Ray Products Co. Inc. applied creativity in helping Sunkist Growers Inc. upgrade the housing of its SunSort optical citrus sorters.
Vacuum formed of virgin and recycled ABS and replacing boxes of aluminum sheet-metal, "the new housing allows us to have a more modern design," said Aaron Gorsky, general manager of Sunkist's research and technical services division.
Ray Products and Sunkist connected at a trade show in Anaheim, Calif., in February 2016. Sunkist was contemplating an updated design for SunSort housings, traditionally made in a beige shade of brown, and liked the appearance of some medical-related equipment in the Ray booth.
Ray Products provided Sunkist with the services of an industrial designer.
Sunkist issued its first purchase order on the project in August.
The new modular design enables Sunkist customers to install — and as needed, expand — a SunSort unit's capabilities for sorting lanes from two to as many as eight.
Citrus growers' cooperative Sunkist, based in Valencia, Calif., has about 6,000 members in California and Arizona and operates about 20 packing plants that ship product globally.
The Sunkist division provides high-speed vision-based packing and sorting technology for both internal and external uses.
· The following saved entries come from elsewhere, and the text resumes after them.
(* ===== verification/Signing.v ===== *)
(** [broadcast/signing.rs]: what a transaction weighs once signed, before
    it is. Keys, scripts and descriptors are the bitcoin crate's and
    miniscript's; the PSBT's word about a coin is its author's, and is
    read only where the coin's script commits to it. *)
From S2P Require Import Prelude TxExtras.

(** ** Other crates *)

(** Keys, keys of taproot, control blocks; a descriptor; a miniscript for
    each kind of script. *)
Class Scripts := {
  PublicKey : Type;
  XOnly : Type;
  TapNodeHash : Type;
  ControlBlock : Type;
  Descriptor : Type;
  SegwitMs : Type;
  LegacyMs : Type;
  TapMs : Type;
  is_p2wpkh : list Z -> bool;
  is_p2pkh : list Z -> bool;
  is_p2tr_script : list Z -> bool;
  is_p2wsh : list Z -> bool;
  is_p2sh : list Z -> bool;
  p2pkh_of : PublicKey -> list Z;
  p2wsh_of : list Z -> list Z;
  p2sh_of : list Z -> list Z;
  any_key : option PublicKey;
  new_wpkh : PublicKey -> option Descriptor;
  new_pkh : PublicKey -> option Descriptor;
  new_sh_wpkh : PublicKey -> option Descriptor;
  new_wsh : SegwitMs -> option Descriptor;
  new_sh_wsh : SegwitMs -> option Descriptor;
  new_sh : LegacyMs -> option Descriptor;
  parse_segwit : list Z -> option SegwitMs;
  parse_legacy : list Z -> option LegacyMs;
  parse_tap : list Z -> option TapMs;
  max_weight_to_satisfy : Descriptor -> option Z;
  is_segwit : Descriptor -> bool;
  x_only_from_slice : list Z -> option XOnly;
  tap_tweak_alone : XOnly -> XOnly;
  verify_taproot_commitment : ControlBlock -> XOnly -> list Z -> bool;
  control_size : ControlBlock -> Z;
  max_satisfaction_witness_elements : TapMs -> option Z;
  max_satisfaction_size : TapMs -> option Z;
  VarInt_size : Z -> Z;
  witness_size : list (list Z) -> Z;
}.

Record Satisfaction := { weight : Z; in_witness : bool }.

Definition PLAUSIBLE_HEAVIEST : Satisfaction := {| weight := 4 * 1650; in_witness := false |}.

Section Signing.
Context `{Scripts}.

Record SigningHints := {
  redeem_script : option (list Z);
  witness_script : option (list Z);
  tap_leaves : list (list Z * ControlBlock);
  tap_internal_key : option XOnly;
  tap_merkle_root : option TapNodeHash;
  keys : list PublicKey;
}.

Definition no_hints : SigningHints :=
  {| redeem_script := None; witness_script := None; tap_leaves := []; tap_internal_key := None; tap_merkle_root := None; keys := [] |}.

Definition of_descriptor (descriptor : Descriptor) : option Satisfaction :=
  match max_weight_to_satisfy descriptor with
  | Some weight => Some {| weight := weight; in_witness := is_segwit descriptor |}
  | None => None
  end.

(** [Satisfaction::of_final]. *)
Definition of_final (script_sig : option (list Z)) (witness : option (list (list Z))) : Satisfaction :=
  let script_len := match script_sig with Some s => Z.of_nat (length s) | None => 0 end in
  let script_growth := script_len + VarInt_size script_len - 1 in
  let witness_growth := match witness with Some w => sat_sub (witness_size w) 1 | None => 0 end in
  {| weight := 4 * script_growth + witness_growth;
     in_witness := match witness with Some w => negb (bool_decide (w = [])) | None => false end |}.

Definition satisfaction_of (descriptor : option Descriptor) : option Satisfaction :=
  match descriptor with Some d => of_descriptor d | None => None end.

(** A script of the PSBT, where the coin's hash commits to it. *)
Definition committed (hash : list Z -> list Z) (script : option (list Z)) (spent : list Z) : option (list Z) :=
  match script with
  | Some script => if bool_decide (hash script = spent) then Some script else None
  | None => None
  end.

(** The weight of one leaf. *)
Definition leaf_weight (output_key : XOnly) (leaf : list Z * ControlBlock) : option Z :=
  let '(script, control) := leaf in
  if negb (verify_taproot_commitment control output_key script) then None
  else
    match parse_tap script with
    | None => None
    | Some ms =>
      match max_satisfaction_witness_elements ms, max_satisfaction_size ms with
      | Some elements, Some size =>
        let control := control_size control in
        let script_size := Z.of_nat (length script) in
        Some (VarInt_size (elements + 1) - VarInt_size 0 + size + VarInt_size script_size + script_size
              + VarInt_size control + control)
      | _, _ => None
      end
    end.

Fixpoint heaviest_leaf (output_key : XOnly) (heaviest : Z) (leaves : list (list Z * ControlBlock)) : option Z :=
  match leaves with
  | [] => Some heaviest
  | leaf :: leaves =>
    match leaf_weight output_key leaf with
    | Some weight => heaviest_leaf output_key (Z.max heaviest weight) leaves
    | None => None
    end
  end.

Definition key_path : Z := VarInt_size 1 - VarInt_size 0 + 1 + 65.

Context `{EqDecision XOnly}.

Definition taproot (spent : list Z) (hints : SigningHints) : option Satisfaction :=
  match (if (length spent <? 34)%nat then None else x_only_from_slice (take 32 (drop 2 spent))) with
  | None => None
  | Some output_key =>
    let only_path :=
      match tap_leaves hints with
      | [] =>
        match tap_internal_key hints, tap_merkle_root hints with
        | Some internal, None => bool_decide (tap_tweak_alone internal = output_key)
        | _, _ => false
        end
      | _ => true
      end in
    if negb only_path then None
    else
      match heaviest_leaf output_key key_path (tap_leaves hints) with
      | Some heaviest => Some {| weight := heaviest; in_witness := true |}
      | None => None
      end
  end.

Definition estimated (spent : list Z) (hints : SigningHints) : option Satisfaction :=
  match any_key with
  | None => None
  | Some key =>
    if is_p2wpkh spent then satisfaction_of (new_wpkh key)
    else if is_p2pkh spent then
      match List.find (fun key => bool_decide (p2pkh_of key = spent)) (keys hints) with
      | Some named => satisfaction_of (new_pkh named)
      | None => None
      end
    else if is_p2tr_script spent then taproot spent hints
    else if is_p2wsh spent then
      match committed p2wsh_of (witness_script hints) spent with
      | Some script => match parse_segwit script with Some ms => satisfaction_of (new_wsh ms) | None => None end
      | None => None
      end
    else if is_p2sh spent then
      match committed p2sh_of (redeem_script hints) spent with
      | None => None
      | Some redeem =>
        if is_p2wpkh redeem then satisfaction_of (new_sh_wpkh key)
        else if is_p2wsh redeem then
          match committed p2wsh_of (witness_script hints) redeem with
          | Some script => match parse_segwit script with Some ms => satisfaction_of (new_sh_wsh ms) | None => None end
          | None => None
          end
        else match parse_legacy redeem with Some ms => satisfaction_of (new_sh ms) | None => None end
      end
    else None
  end.

(** [weight_once_signed]. *)
Definition weight_once_signed `{Transactions} (tx : Transaction) (missing : list (option Satisfaction)) : Z :=
  let lacking := omap (fun need => need) missing in
  let segwit := any (fun input => negb (bool_decide (witness input = []))) (input tx) || any in_witness lacking in
  let base := 4 * base_size tx in
  let witnesses := if segwit then 2 + foldr Z.add 0 (List.map (fun input => witness_size (witness input)) (input tx)) else 0 in
  base + witnesses + foldr Z.add 0 (List.map weight lacking).

(** ** What is read of a PSBT *)

(** What the author of a PSBT says that the coin's script commits to. *)
Definition believed (spent : list Z) (hints : SigningHints) : SigningHints :=
  let redeem := committed p2sh_of (redeem_script hints) spent in
  {| redeem_script := redeem;
     witness_script :=
       match committed p2wsh_of (witness_script hints) spent with
       | Some script => Some script
       | None => match redeem with Some redeem => committed p2wsh_of (witness_script hints) redeem | None => None end
       end;
     tap_leaves := tap_leaves hints; tap_internal_key := tap_internal_key hints; tap_merkle_root := tap_merkle_root hints;
     keys := retain (fun key => bool_decide (p2pkh_of key = spent)) (keys hints) |}.

Lemma committed_again hash script spent : committed hash (committed hash script spent) spent = committed hash script spent.
Proof. unfold committed. destruct script as [script|]; [|done]. destruct (bool_decide _) eqn:E; [|done]. by rewrite E. Qed.

Lemma committed_Some hash script spent s : committed hash script spent = Some s -> script = Some s /\ hash s = spent.
Proof. unfold committed. destruct script as [script|]; [|done]. case_bool_decide; [|done]. intros [= ->]. done. Qed.

Lemma find_retain {A} (f : A -> bool) l : List.find f (retain f l) = List.find f l.
Proof. induction l as [|x l IH]; simpl; [done|]. destruct (f x) eqn:E; simpl; [by rewrite E|done]. Qed.

(** What the PSBT says that the coin does not commit to changes nothing:
    it can be left out, and what is estimated is the same. *)
Theorem estimate_reads_what_is_committed spent hints : estimated spent hints = estimated spent (believed spent hints).
Proof.
  unfold estimated. destruct any_key as [key|]; [|done]. destruct (is_p2wpkh spent); [done|]. destruct (is_p2pkh spent); [by cbn [keys believed]; rewrite find_retain|].
  destruct (is_p2tr_script spent); [done|]. cbn [believed redeem_script witness_script]. destruct (is_p2wsh spent).
  - destruct (committed p2wsh_of (witness_script hints) spent) as [script|] eqn:Ew.
    + apply committed_Some in Ew as [_ Ew]. unfold committed. by rewrite bool_decide_true.
    + destruct (committed p2sh_of (redeem_script hints) spent) as [redeem|]; [|done].
      destruct (committed p2wsh_of (witness_script hints) redeem) as [script|] eqn:Er; [|done].
      apply committed_Some in Er as [Er _]. rewrite Er in Ew. unfold committed in *. by destruct (bool_decide (p2wsh_of script = spent)).
  - destruct (is_p2sh spent); [|done]. rewrite committed_again.
    destruct (committed p2sh_of (redeem_script hints) spent) as [redeem|]; [|done]. destruct (is_p2wpkh redeem); [done|].
    destruct (is_p2wsh redeem); [|done]. destruct (committed p2wsh_of (witness_script hints) redeem) as [script|] eqn:Er.
    + apply committed_Some in Er as [Er Eh]. destruct (committed p2wsh_of (witness_script hints) spent) as [script'|] eqn:Ew.
      * apply committed_Some in Ew as [Ew _]. rewrite Er in Ew. injection Ew as <-. unfold committed. by rewrite bool_decide_true.
      * unfold committed. by rewrite bool_decide_true.
    + destruct (committed p2wsh_of (witness_script hints) spent) as [script'|] eqn:Ew; [|done].
      apply committed_Some in Ew as [Ew _]. rewrite Ew in Er. unfold committed in *. by destruct (bool_decide (p2wsh_of script' = redeem)).
Qed.

Lemma heaviest_leaf_right output_key leaves heaviest w : heaviest_leaf output_key heaviest leaves = Some w ->
  heaviest <= w /\ (forall leaf, In leaf leaves -> exists v, leaf_weight output_key leaf = Some v /\ v <= w)
  /\ (w = heaviest \/ exists leaf, In leaf leaves /\ leaf_weight output_key leaf = Some w).
Proof.
  revert heaviest. induction leaves as [|leaf leaves IH]; intros heaviest; simpl; [intros [= <-]; split; [lia|]; split; [done|by left]|].
  destruct (leaf_weight output_key leaf) as [v|] eqn:Ev; [|done]. intros Hw. destruct (IH _ Hw) as (Hle & Hall & Hex).
  split; [lia|]. split.
  - intros l [<-|Hl]; [exists v; split; [done|lia]|by apply Hall].
  - destruct Hex as [E|(l & Hl & E)]; [|right; exists l; auto]. destruct (Z.max_spec heaviest v) as [[_ Em]|[_ Em]]; rewrite Em in E; [|by left].
    right. exists leaf. split; [by left|congruence].
Qed.

(** A taproot coin is counted at the heaviest of its ways to be spent
    that the PSBT reveals, every one of them shown to be the coin's; and
    at its key alone only when the PSBT shows there is no other way. *)
Theorem taproot_counts_the_heaviest spent hints s : taproot spent hints = Some s ->
  exists output_key, x_only_from_slice (take 32 (drop 2 spent)) = Some output_key /\ in_witness s = true /\ key_path <= weight s
  /\ (forall leaf, In leaf (tap_leaves hints) ->
       verify_taproot_commitment leaf.2 output_key leaf.1 = true /\ exists v, leaf_weight output_key leaf = Some v /\ v <= weight s)
  /\ (weight s = key_path \/ exists leaf, In leaf (tap_leaves hints) /\ leaf_weight output_key leaf = Some (weight s))
  /\ (tap_leaves hints = [] -> exists internal, tap_internal_key hints = Some internal /\ tap_tweak_alone internal = output_key).
Proof.
  unfold taproot. destruct (length spent <? 34)%nat; [done|]. destruct (x_only_from_slice _) as [output_key|]; [|done].
  destruct (negb _) eqn:Eo; [done|]. destruct (heaviest_leaf _ _ _) as [w|] eqn:Ew; [|done]. intros [= <-]. exists output_key. cbn [weight in_witness].
  destruct (heaviest_leaf_right _ _ _ _ Ew) as (Hle & Hall & Hex). split; [done|]. split; [done|]. split; [done|]. split; [|split; [done|]].
  - intros leaf Hl. destruct (Hall leaf Hl) as (v & Ev & Hv). split; [|by exists v]. destruct leaf as [script control]. unfold leaf_weight in Ev.
    cbn [fst snd]. by destruct (verify_taproot_commitment control output_key script) eqn:E.
  - intros E. rewrite E in Eo. destruct (tap_internal_key hints) as [internal|]; [|done]. destruct (tap_merkle_root hints); [done|].
    apply negb_false_iff, bool_decide_eq_true in Eo. by exists internal.
Qed.
End Signing.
The division was created in 1953, introduced its first electronic sizer in the mid-1970s and offers expertise in fruit and vegetable packing, sorting, labeling, conditioning, storage and transportation.
"Over the decades, the technology has progressed" with some older software and electronic components becoming obsolete or unavailable, Gorsky said.
Earlier, the Sunkist division would receive a SunSort order, build a customized aluminum enclosure incorporating current technology and apply the beige paint.
"The old housing was plain and basic," Gorsky said.
Now, Sunkist maintains an inventory of the new plastic housing panels and assembles each SunSort unit to meet a customer's needs.
With the modular design, "we have enough plastic to do 50 sets of these units," Gorsky said. Storage of the aluminum units was much more demanding on space.
The new enclosure's durable virgin material outer layer contains a compounded blue additive, while the recycled inner layer's matte black minimizes reflection is conducive for operation of the advanced optical scanners.
Sunkist introduced the new design at the October 2016 Fresh Summit exposition of the Produce Marketing Association in Orlando.
By comparison, the new system takes more pictures, is shaped a little wider and a little taller and has a nearly identical footprint. "The cost is similar to what our old housing was," he said.
The size variations do not impact belt conveying systems that can extend up to 150 feet with as many as 40 different ejection points.
"Every installation is unique depending on the customer," Gorsky said. "Potentially, there could be multi-million-dollar installations."
The U.S. market — particularly southern and central California — accounts for about 55 to 60 percent of the active SunSort machines with the remainder operating in other countries. "We have a lot of equipment in Spain," Gorsky said.
In southern California, seven miles separate the Ray Products plant in Ontario and the Sunkist research and technical services division's facility of almost 50,000 square feet in Rancho Cucamonga.
The Sunkist division competes with operating units of three international equipment makers including entities in Italy and New Zealand.